My first publishing experience is not going as expected, and believe me, I didn’t expect much. Amazon and B&N have the book listed, but not complete listings. Neither has the cover art yet, and although Amazon has a description, it does not have the “Look Inside” feature. I spent weeks trying to get hold of Wingspan to find out why they are not listing properly. It took a while for them to answer and when they did, said it was an error on the part of Ingram distributors. Seems very unusual to me that a distributor that deals with millions of books a year would mess up on mine (although Wingspan insists it’s not just me). Today, I decided to take matters into my own hands. I uploaded a cover picture to Amazon and added a book summary to Barnes and Noble’s site by way of a customer review (of course I noted that I was the author). It’s the best I can do at the moment, since it is difficult for me to deal with these sites directly.
You might be wondering what I am doing in the meantime. Am I sitting by the computer all day loading and reloading the online website to see if they’ve corrected the error? Am I staring at my ratings, watching for a change in rank and sales? Well yeah, okay, I do that. But not all day.
What I do in the meantime is write. In addition to my day job as a technical writer, I work daily at completing my next books. While I have always been a writer, I have now reached the status of author. If I want to maintain that status, I need to produce more books, and I need to keep them circulating. Right now I am working on two books simultaneously. Both are for the juvenile audience, but one is straight fiction (bordering humor, depending on your perspective), and the other is fantasy. One is short and simple while the other is a full novel with a pretty complex storyline. You can probably figure out which one I’ll publish first.

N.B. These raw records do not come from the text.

(* ===== verification/DexRouter.v ===== *)
(** * The router of the exchange

    Models src/contract/templates/dexv2/dexv2router02.cpp: the functions users
    call to add and remove liquidity and to trade along a path.  The factory, the
    pairs, the tokens and the wrapper of the native coin are other contracts the
    router calls through the host; [RouterWorld] is what it calls, over the state
    [T] of all of them. *)

From S2P Require Import Prelude CheckedInt DexLibrary.

Class RouterWorld (T : Type) := {
  (** [DEXV2Factory::getPair] and [createPair] *)
  rw_getPair : ∀ tokenA tokenB : Address, M T Address;
  rw_createPair : ∀ tokenA tokenB : Address, M T Address;
  (** [DEXV2Library::pairFor] and [getReserves], which read the contracts directly *)
  rw_pairFor : ∀ tokenA tokenB : Address, T → outcome Address;
  rw_lib_getReserves : T → ∀ tokenA tokenB : Address, outcome (Z * Z);
  (** [DEXV2Pair::getReserves], [mint], [burn] and [swap] *)
  rw_getReserves : Address → M T (Z * Z * Z);
  rw_mint : ∀ pair to : Address, M T Z;
  rw_burn : ∀ pair to : Address, M T (Z * Z);
  rw_swap : ∀ pair : Address, Z → Z → Address → M T unit;
  (** [ERC20::transfer] and [transferFrom], called by the router *)
  rw_transfer : ∀ token to : Address, Z → M T bool;
  rw_transferFrom : ∀ token from to : Address, Z → M T bool;
  (** [NativeWrapper::deposit] with a value, [withdraw], and [sendTokens] *)
  rw_deposit : Z → M T unit;
  rw_withdraw : Z → M T unit;
  rw_sendTokens : Address → Z → M T unit;
}.

(** The call: who makes it, with which value, at which time, and the router's own
    address and wrapper. *)
Record RouterCall := mkRouterCall {
  rc_caller : Address;
  rc_value : Z;
  rc_now : Z;
  rc_self : Address;
  rc_wrapped : Address;
}.

Section router.
Context {BI : BoostInt} {T : Type} {RW : RouterWorld T} (c : RouterCall).

Definition ensure (deadline : Z) : M T bool :=
  throw_if (deadline <? rc_now c) (DynamicException "DEXV2Router02::ensure: EXPIRED") ;; mret true.

(** [receive]: only the wrapper may send coins. *)
Definition receive (sender : Address) : M T unit :=
  throw_if (negb (sender =? rc_wrapped c))
    (DynamicException "DEXV2Router02::receive: Only wrapped native token can call receive!").

(** The amounts [_addLiquidity] settles on. *)
Definition liquidity_amounts (reserveA reserveB amountADesired amountBDesired amountAMin amountBMin : Z) :
    outcome (Z * Z) :=
  if (reserveA =? 0) && (reserveB =? 0) then Ret (amountADesired, amountBDesired)
  else
    amountBoptimal ← quote amountADesired reserveA reserveB;
    if amountBoptimal <=? amountBDesired then
      if amountBoptimal <? amountBMin
      then Throw (DynamicException "DEXV2Router02::_addLiquidity: INSUFFICIENT_B_AMOUNT")
      else Ret (amountADesired, amountBoptimal)
    else
      amountAoptimal ← quote amountBDesired reserveB reserveA;
      if (amountAoptimal >? amountADesired) || (amountAoptimal <? amountAMin)
      then Throw (DynamicException "DEXV2Router02::_addLiquidity: INSUFFICIENT_A_AMOUNT")
      else Ret (amountAoptimal, amountBDesired).

Definition _addLiquidity (tokenA tokenB : Address)
    (amountADesired amountBDesired amountAMin amountBMin : Z) : M T (Z * Z) :=
  p ← rw_getPair tokenA tokenB;
  pairAddress ← (if p =? 0 then rw_createPair tokenA tokenB else mret p);
  r ← rw_getReserves pairAddress;
  let '(reserveA, reserveB, timestamp) := r in
  lift (liquidity_amounts reserveA reserveB amountADesired amountBDesired amountAMin amountBMin).

(** The loop of [_swap] from hop [i] on; [amounts[i + 1]] is the output of hop [i]. *)
Fixpoint swap_hops (amounts : list Z) (path : list Address) (to_ : Address) : M T unit :=
  match path, amounts with
  | input :: ((output :: more) as rest), _ :: ((amountOut :: _) as amounts') =>
      pairAddress ← rw_getPair input output;
      throw_if (pairAddress =? 0) (DynamicException "DEXV2Router02::_swap: PAIR_NOT_FOUND") ;;
      tokens ← lift (sortTokens input output);
      let amount0Out := if input =? tokens.1 then 0 else amountOut in
      let amount1Out := if input =? tokens.1 then amountOut else 0 in
      to ← (match more with [] => mret to_ | next :: _ => rw_getPair output next end);
      rw_swap pairAddress amount0Out amount1Out to ;;
      swap_hops amounts' rest to_
  | _, _ => mret ()
  end.

(** [path.size() - 1] wraps for an empty path, and [amounts[i + 1]] is read
    without a check: [_swap] is only defined on paths with their amounts. *)
Definition _swap (amounts : list Z) (path : list Address) (to_ : Address) : M T unit :=
  if (length path =? 0)%nat || negb (length amounts =? length path)%nat
  then throw undefined_behaviour else swap_hops amounts path to_.

Definition addLiquidity (tokenA tokenB : Address)
    (amountADesired amountBDesired amountAMin amountBMin : Z) (to : Address) (deadline : Z) : M T (Z * Z * Z) :=
  ensure deadline ;;
  ab ← _addLiquidity tokenA tokenB amountADesired amountBDesired amountAMin amountBMin;
  let '(amountA, amountB) := ab in
  w ← gets id; pair ← lift (rw_pairFor tokenA tokenB w);
  rw_transferFrom tokenA (rc_caller c) pair amountA ;;
  rw_transferFrom tokenB (rc_caller c) pair amountB ;;
  liquidity ← rw_mint pair to;
  mret (amountA, amountB, liquidity).

Definition addLiquidityNative (token : Address) (amountTokenDesired amountTokenMin amountNativeMin : Z)
    (to : Address) (deadline : Z) : M T (Z * Z * Z) :=
  ensure deadline ;;
  ab ← _addLiquidity token (rc_wrapped c) amountTokenDesired (rc_value c) amountTokenMin amountNativeMin;
  let '(amountToken, amountNative) := ab in
  w ← gets id; pair ← lift (rw_pairFor token (rc_wrapped c) w);
  rw_transferFrom token (rc_caller c) pair amountToken ;;
  rw_deposit amountNative ;;
  rw_transfer (rc_wrapped c) pair amountNative ;;
  liquidity ← rw_mint pair to;
  (if rc_value c >? amountNative then
     d ← lift (usub 256 (rc_value c) amountNative); rw_sendTokens (rc_caller c) d
   else mret ()) ;;
  mret (amountToken, amountNative, liquidity).

Definition removeLiquidity (tokenA tokenB : Address) (liquidity amountAMin amountBMin : Z)
    (to : Address) (deadline : Z) : M T (Z * Z) :=
  ensure deadline ;;
  w ← gets id; pair ← lift (rw_pairFor tokenA tokenB w);
  rw_transferFrom pair (rc_caller c) pair liquidity ;;
  am ← rw_burn pair to;
  let '(amount0, amount1) := am in
  tokens ← lift (sortTokens tokenA tokenB);
  let amountA := if tokenA =? tokens.1 then amount0 else amount1 in
  let amountB := if tokenA =? tokens.1 then amount1 else amount0 in
  throw_if (amountA <? amountAMin)
    (DynamicException "DEXV2Router02::removeLiquidity: INSUFFICIENT_A_AMOUNT") ;;
  throw_if (amountB <? amountBMin)
    (DynamicException "DEXV2Router02::removeLiquidity: INSUFFICIENT_B_AMOUNT") ;;
  mret (amountA, amountB).

Definition removeLiquidityNative (token : Address) (liquidity amountTokenMin amountNativeMin : Z)
    (to : Address) (deadline : Z) : M T (Z * Z) :=
  ensure deadline ;;
  ab ← removeLiquidity token (rc_wrapped c) liquidity amountTokenMin amountNativeMin (rc_self c) deadline;
  let '(amountToken, amountNative) := ab in
  rw_transfer token to amountToken ;;
  rw_withdraw amountNative ;;
  rw_sendTokens (rc_caller c) amountNative ;;
  mret (amountToken, amountNative).

(** [path[0]], [path[1]] and [amounts.back()]. *)
Definition path_at (path : list Address) (i : nat) : M T Address :=
  match path !! i with Some a => mret a | None => throw undefined_behaviour end.
Definition last_amount (amounts : list Z) : Z := default 0 (last amounts).
Definition first_amount (amounts : list Z) : Z := default 0 (head amounts).

Definition amounts_out_of (amountIn : Z) (path : list Address) : M T (list Z) :=
  w ← gets id; lift (getAmountsOut (rw_lib_getReserves w) amountIn path).
Definition amounts_in_of (amountOut : Z) (path : list Address) : M T (list Z) :=
  w ← gets id; lift (getAmountsIn (rw_lib_getReserves w) amountOut path).
Definition first_pair (path : list Address) : M T Address :=
  a ← path_at path 0; b ← path_at path 1; w ← gets id; lift (rw_pairFor a b w).

(** The caller pays the first token to the first pair. *)
Definition pay_first (path : list Address) (amount : Z) : M T unit :=
  pair ← first_pair path;
  a ← path_at path 0;
  rw_transferFrom a (rc_caller c) pair amount ;; mret ().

Because I have so many other tasks going on in my life – work, family, marketing, etc – it would be easy for me to make excuses not to write. A while back, I proposed a challenge to some great writer friends of mine on a forum called The Writers’ Block. Most of us spend many waking hours writing for other people and not much time writing what we enjoy. Many of my friends have talked about their bestselling novels, the ones that they dream about but never had time to write. I proposed to them that they take time to write a page a day for themselves. A page can take fifteen minutes, or it could take an hour. If you can sacrifice that small portion of your day, every day, it eventually becomes routine. I began taking my own advice. Instead of writing a page a day, I write for an hour a day. It is the hour I get for lunch each day, where I’m just sitting there staring into space, poking at some overly buttered cafeteria green beans. That hour has become vital to my continuity as an author.Writers have to write from the soul. It is our sustenance. Some of us take paying jobs writing ads, articles, manuals, and copy. We have the skill to make someone else’s message clear to the reader. But a true writer cannot live on bread and water alone. We need to take the time to write out some filet mignon, maybe even a little champagne. Writing isn’t about splashing words mechanically onto a page. It’s about splashing creativity and passion onto a page. It’s difficult to get passionate about a client’s sales pitch. That’s why an hour a day of personal writing is so important. Without it, writing is no longer a passion. It’s a job.